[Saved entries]
=== Section Start ===

(** * SkySim: the image population engine (skysim/populate.py, skysim/settings.py)

    A shallow embedding of the compositing core of SkySim.  Floating-point
    values of the numpy code are modelled as real numbers; numpy arrays are
    nested lists (outer axis first); the external collaborators (astropy's
    sky-to-pixel projection and angular separation, matplotlib's colour map)
    are section variables. *)

From Stdlib Require Import Reals Lra Lia ZArith Sorted.
From stdpp Require Import base list gmap strings.
From Stdlib Require Import Ascii.

Open Scope R_scope.

#[global] Instance R_inhabited : Inhabited R := populate 0.

(** ** numpy helpers *)

(** [np.rint]: round half to even. *)
Definition np_rint (x : R) : Z :=
  let f := Int_part x in
  let d := x - IZR f in
  if Rlt_dec d (1/2) then f
  else if Rlt_dec (1/2) d then (f + 1)%Z
  else if Z.even f then f else (f + 1)%Z.

(** [np.round(x, decimals)] / [Column.round(decimals)]: scale, [rint], unscale. *)
Definition np_round (decimals : nat) (x : R) : R :=
  IZR (np_rint (x * 10 ^ decimals)) / 10 ^ decimals.

(** [np.min] / [np.max] of a one-dimensional array; an empty array raises. *)
Definition np_min (l : list R) : option R :=
  match l with [] => None | x :: xs => Some (fold_left Rmin xs x) end.

Definition np_max (l : list R) : option R :=
  match l with [] => None | x :: xs => Some (fold_left Rmax xs x) end.

(** [np.log10] *)
Definition log10 (x : R) : R := ln x / ln 10.

(** ** populate.py: brightness *)

Definition MINIMUM_BRIGHTNESS : R := 0.2.

(** [magnitude_to_flux]: [10 ** (-magnitude / 2.5)] *)
Definition magnitude_to_flux (magnitude : R) : R := Rpower 10 (- magnitude / 2.5).

(** [linear_rescale(data, new_min, new_max)] *)
Definition linear_rescale (data : list R) (new_min new_max : R) : option (list R) :=
  data_min ← np_min data;
  data_max ← np_max data;
  let data_range := data_max - data_min in
  let data_range := if Req_EM_T data_range 0 then 1 else data_range in
  let new_range := new_max - new_min in
  Some (map (fun d => (d - data_min) * (new_range / data_range) + new_min) data).

(** [get_scaled_brightness], on the "magnitude" column of the table: the
    "brightness" column it adds, rounded to 5 decimals by [round_columns]. *)
Definition get_scaled_brightness (magnitude : list R) : option (list R) :=
  let flux := map magnitude_to_flux magnitude in
  let brightness := map log10 flux in
  brightness ← linear_rescale brightness MINIMUM_BRIGHTNESS 1;
  Some (map (np_round 5) brightness).

(** ** Time of day *)

(** A naive [datetime.datetime], reduced to its time-of-day fields. *)
Record datetime := mk_datetime {
  hour : nat; minute : nat; second : nat; microsecond : nat }.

=== Section End ===

[What the exercise asks]
Examine each line of the records above and tally those with the string "Require". State the total alone.

[Result of this exercise]
3